Any data collected about user patterns can be valuable in helping a discovery service improve the presentation of results by relevancy and in making recommendations. At the same time, these systems are expected to treat personal data carefully. Recording patterns of selection by categories of users may not cross the lines of privacy concern compared to those that preserve individual online behavior. One of the challenges in developing library services that are able to provide personalized services lies in doing so based on patterns seen in categories of users established in ways that do not intrude on the privacy of others who use the system.
Recommendations from other patrons with similar interests can be especially helpful. In the same way that individuals may depend on suggestions from family members, friends, and colleagues, a virtual-library environment might be able to connect patrons in networks of similar interests and enable them to make recommendations to each other. This kind of social flavor is often seen in web destinations. Comments, ratings, and rankings given by other users provide helpful information in choosing movies, restaurants, travel accommodations, or almost any other service. In a library context, such user-to-user interactions can likewise be helpful, although they need to be provided through a more carefully defined privacy framework. Patrons may select profile options that enable them to reveal their personal preferences or identity or they may be able to use these features anonymously.

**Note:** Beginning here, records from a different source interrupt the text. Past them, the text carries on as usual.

Lemma successionQuorum_half_suffices_witness :
  (1 <= 2)%Z /\ successionQuorumMet ["ada"; "bea"] (2 * 2) = true.
Proof. split; [lia|]. apply (successionQuorum_half_suffices 2); [lia|reflexivity]. Defined.

(** ** The campaign life cycle *)

(** One permitted move of [CAMPAIGN_TRANSITIONS]. *)
Definition campaign_move (s t : CampaignStatus) : Prop := canTransitionCampaign s t = true.

(** Launched: active or past it. *)
Definition launched (s : CampaignStatus) : Prop := s = st_active \/ s = st_completed.

Definition closed (s : CampaignStatus) : Prop := s = st_completed \/ s = st_cancelled.

Lemma campaign_move_iff s t : campaign_move s t <-> t ∈ CAMPAIGN_TRANSITIONS s.
Proof. apply bool_decide_eq_true. Qed.

Lemma closed_final s t : closed s -> rtc campaign_move s t -> t = s.
Proof.
  intros Hs. inversion 1 as [|? u ? Hm]; subst; [done|].
  destruct Hs as [-> | ->]; destruct u; done.
Qed.

(** Along any sequence of permitted transitions a closed campaign
    never moves again, a launched one never returns to draft or approval, every
    status reached is left only by a permitted move, and from every status a
    closed one can be reached (no campaign is trapped). *)
Theorem campaign_lifecycle s t :
  rtc campaign_move s t ->
  (closed s -> t = s) /\
  (launched s -> t <> st_draft /\ t <> st_pending_approval) /\
  (exists u, rtc campaign_move t u /\ closed u).
Proof.
  intros Hst. split_and!.
  - intros Hs. by eapply closed_final.
  - induction Hst as [s|s u t Hsu Hut IH]; [intros [-> | ->]; done|].
    intros Hs. destruct Hs as [-> | ->]; [|destruct u; done].
    destruct u; try done; [apply IH; by right|].
    apply closed_final in Hut; [by subst|by right].
  - exists (match t with st_completed => st_completed | _ => st_cancelled end).
    split; [|destruct t; first [by left | by right]].
    destruct t; try reflexivity; apply rtc_once; reflexivity.
Qed.

Lemma campaign_lifecycle_witness :
  rtc campaign_move st_pending_approval st_completed /\
  (exists u, rtc campaign_move st_completed u /\ closed u).
Proof.
  assert (H : rtc campaign_move st_pending_approval st_completed).
  { eapply rtc_l; [|apply rtc_once]; [instantiate (1 := st_active)|]; reflexivity. }
  split; [exact H|]. exact (proj2 (proj2 (campaign_lifecycle _ _ H))).
Defined.

(** ** The boost meter *)

Lemma Qmax_spec a b : (a <= Qmax a b)%Q /\ (b <= Qmax a b)%Q /\ (Qmax a b = a \/ Qmax a b = b).
Proof.
  unfold Qmax. destruct (Qle_bool a b) eqn:E.
  - apply Qle_bool_iff in E. split_and!; [done|apply Qle_refl|by right].
  - split_and!; [apply Qle_refl| |by left]. apply Qlt_le_weak, Qnot_le_lt.
    intros H%Qle_bool_iff. congruence.
Qed.

Lemma Qmin_spec a b : (Qmin a b <= a)%Q /\ (Qmin a b <= b)%Q /\ (Qmin a b = a \/ Qmin a b = b).
Proof.
  unfold Qmin. destruct (Qle_bool a b) eqn:E.
  - apply Qle_bool_iff in E. split_and!; [apply Qle_refl|done|by left].
  - split_and!; [|apply Qle_refl|by right]. apply Qlt_le_weak, Qnot_le_lt.
    intros H%Qle_bool_iff. congruence.
Qed.

Lemma Qfloor_between q lo hi :
  (inject_Z lo <= q)%Q -> (q < inject_Z hi + 1)%Q -> (lo <= Qfloor q <= hi)%Z.
Proof.
  intros Hlo Hhi. split.
  - rewrite <-(Qfloor_Z lo). by apply Qfloor_resp_le.
  - pose proof (Qfloor_le q) as Hf. assert (inject_Z (Qfloor q) < inject_Z (hi + 1))%Q as H.
    { rewrite inject_Z_plus. eapply Qle_lt_trans; [exact Hf|exact Hhi]. }
    rewrite <-Zlt_Qlt in H. lia.
Qed.

Lemma to_fixed3_between q : (1 <= q)%Q -> (q <= 8 # 5)%Q ->
  (1 <= to_fixed3 q)%Q /\ (to_fixed3 q <= 8 # 5)%Q.
Proof.
  intros H1 H2. unfold to_fixed3.
  assert (1000 <= Qfloor (q * 1000 + (1 # 2)) <= 1600)%Z as Hf.
  { apply Qfloor_between; [change (inject_Z 1000) with (1000 # 1)%Q|
      change (inject_Z 1600) with (1600 # 1)%Q]; lra. }
  revert Hf. generalize (Qfloor (q * 1000 + (1 # 2))). intros f Hf. split; unfold Qle; simpl; lia.
Qed.

(** The boost meter's surge factor lies in [0, 1] and its visibility
    multiplier in [1, 1.6]; a campaign nobody boosted sits at exactly 1, so
    boosting can never rank a campaign below one that was never boosted. *)
Theorem computeBoostMeter_bounds boosts now :
  let m := computeBoostMeter boosts now in
  (0 <= surgeFactor m)%Q /\ (surgeFactor m <= 1)%Q /\
  (1 <= visibilityMultiplier m)%Q /\ (visibilityMultiplier m <= 8 # 5)%Q /\
  (visibilityMultiplier (computeBoostMeter [] now) == 1)%Q /\
  (last24h m + prev24h m <= meter_total m)%Z.
Proof.
  set (m := computeBoostMeter boosts now). unfold m, computeBoostMeter. simpl.
  set (l := count_by _ boosts). set (p := count_by _ boosts).
  set (r := (inject_Z (l + 1) / inject_Z (l + p + 2))%Q).
  destruct (Qmin_spec 1 r) as (Hm1 & _ & _). set (mr := Qmin 1 r) in *.
  destruct (Qmax_spec 0 mr) as (Hx0 & _ & Hx).
  assert (Hs1 : (Qmax 0 mr <= 1)%Q) by (destruct Hx as [-> | ->]; [lra|done]).
  set (s := Qmax 0 mr) in *.
  destruct (Qmax_spec 0 (s - (1 # 2))) as (Ha0 & _ & Ha).
  assert (Ha1 : (Qmax 0 (s - (1 # 2)) <= 1 # 2)%Q) by (destruct Ha as [-> | ->]; lra).
  set (a := Qmax 0 (s - (1 # 2))) in *.
  set (n := inject_Z (Z.of_nat (length boosts))).
  assert (Hn : (0 <= n / 50)%Q).
  { apply Qle_shift_div_l; [done|]. unfold n.
    change (0 * 50)%Q with (inject_Z 0). rewrite <-Zle_Qle. lia. }
  destruct (Qmin_spec (1 # 5) (n / 50)) as (Hr1 & _ & Hr).
  assert (Hr0 : (0 <= Qmin (1 # 5) (n / 50))%Q) by (destruct Hr as [-> | ->]; [lra|done]).
  set (re := Qmin (1 # 5) (n / 50)) in *.
  destruct (to_fixed3_between (1 + (2 # 5) * (a * 2) + re)) as [Hv1 Hv2]; [lra..|].
  split_and!; try done.
  unfold l, p, n. rewrite !count_by_filter. clear.
  set (t := utcDayOf now). assert (Hy : utcDayOf (t * DAY_MS - DAY_MS) = (t - 1)%Z).
  { unfold utcDayOf, DAY_MS. Z.div_mod_to_equations. lia. }
  rewrite Hy. induction boosts as [|b bs IH]; simpl; [lia|].
  repeat case_bool_decide; simpl; lia.
Qed.

(** ** Impact totals *)

(** The impact loop computes the declarative totals: money raised
    over all campaigns, the number of active ones, and the completed drives that
    raised something. *)
Theorem summarizeCoalitionImpact_totals campaigns n :
  summarizeCoalitionImpact campaigns n = {|
    fundsRaisedCents := sum_by (fun c => snd c) campaigns;
    activeCampaigns := count_by (fun c => bool_decide (snd (fst c) = st_active)) campaigns;
    drivesCompleted := count_by (fun c =>
      bool_decide (snd (fst c) = st_completed) && bool_decide (0 < snd c)%Z &&
      (bool_decide (fst (fst c) = type_drive) || bool_decide (fst (fst c) = type_goods_drive)))
      campaigns;
    memberCount := n |}.
Proof.
  unfold summarizeCoalitionImpact.
  assert (H : forall s, fold_left impact_step campaigns s = {|
    fundsRaisedCents := fundsRaisedCents s + sum_by (fun c => snd c) campaigns;
    activeCampaigns := activeCampaigns s +
      count_by (fun c => bool_decide (snd (fst c) = st_active)) campaigns;
    drivesCompleted := drivesCompleted s + count_by (fun c =>
      bool_decide (snd (fst c) = st_completed) && bool_decide (0 < snd c)%Z &&
      (bool_decide (fst (fst c) = type_drive) || bool_decide (fst (fst c) = type_goods_drive)))
      campaigns;
    memberCount := memberCount s |}%Z).
  { induction campaigns as [|[[ty st] raised] cs IH]; intros s; simpl.
    - destruct s; unfold count_by, sum_by; simpl. f_equal; lia.
    - rewrite IH. unfold count_by, impact_step. rewrite !sum_by_cons. simpl.
      f_equal; repeat case_match; try case_bool_decide; try lia; congruence. }
  rewrite H. simpl. done.
Qed.

(** Of the six platforms exactly Bluesky, Discord and Mastodon are
    automatable; no platform without programmatic posting, without an adapter, or
    with an unaccepted required agreement ever is; and a personal credential is
    refused for Discord only. *)
Theorem platform_automation p m :
  (platformCanAutomate p = true <-> p ∈ [plat_bluesky; plat_discord; plat_mastodon]) /\
  (platformCanAutomate p = true ->
     apiPost (COALITION_PLATFORM_CAPABILITIES p) = true /\
     adapter (COALITION_PLATFORM_CAPABILITIES p) = true /\
     (agreementRequired (COALITION_PLATFORM_POLICY p) = true ->
      agreementAccepted (COALITION_PLATFORM_POLICY p) <> None)) /\
  (platformAllowsAuthMode p m = false <-> p = plat_discord /\ m = auth_personal).
Proof.
  split; [|split].
  - rewrite <-(bool_decide_eq_true (p ∈ _)). by destruct p; vm_compute.
  - destruct p; vm_compute; naive_solver.
  - destruct p, m; vm_compute; naive_solver.
Qed.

Offering Plausible Tangents
The techniques mentioned so far are examples that libraries include in their virtual presence to help patrons explore their collections. When beginning with a search, it's essential to provide complete and relevant results, as well as to lead to materials related in ways not entirely apparent through strict criteria of metadata-but revealed through social use patterns. Others may want to explore the collection the same way they do the physical library: Find a familiar starting point and just look around for interesting items. One might select a title, read the blurb on the jacket, and move on if it isn't especially interesting.
It's incredibly challenging to design a virtual-library environment that includes at least some kind of serendipitous discovery. Search algorithms are continually being refined to improve the scope and accuracy of search, but this can't be the only aspect of collection discovery. One can offer prepopulated book carousels or mechanical recommendation systems that may present useful items to the general user population. It is exceptionally difficult to design systems that go beyond these more rigid approaches and offer a softer approach that enables exploration in less predictable directions. Such exploration isn't based as much on mechanical relationships among content items, but more in the ability to present plausible tangents. These tangents can't be defined in advance for all users, but are offered according to individualized circumstances based on a variety of subtle clues.
The next phase of library interfaces will benefit from increased reliance on artificial intelligence and better understanding of the psychology of user behavior. Those with deep expertise in the art of user experience are well-positioned to help shape library environments and virtual branches to extend beyond mechanical approaches and deliver with a personal and human touch.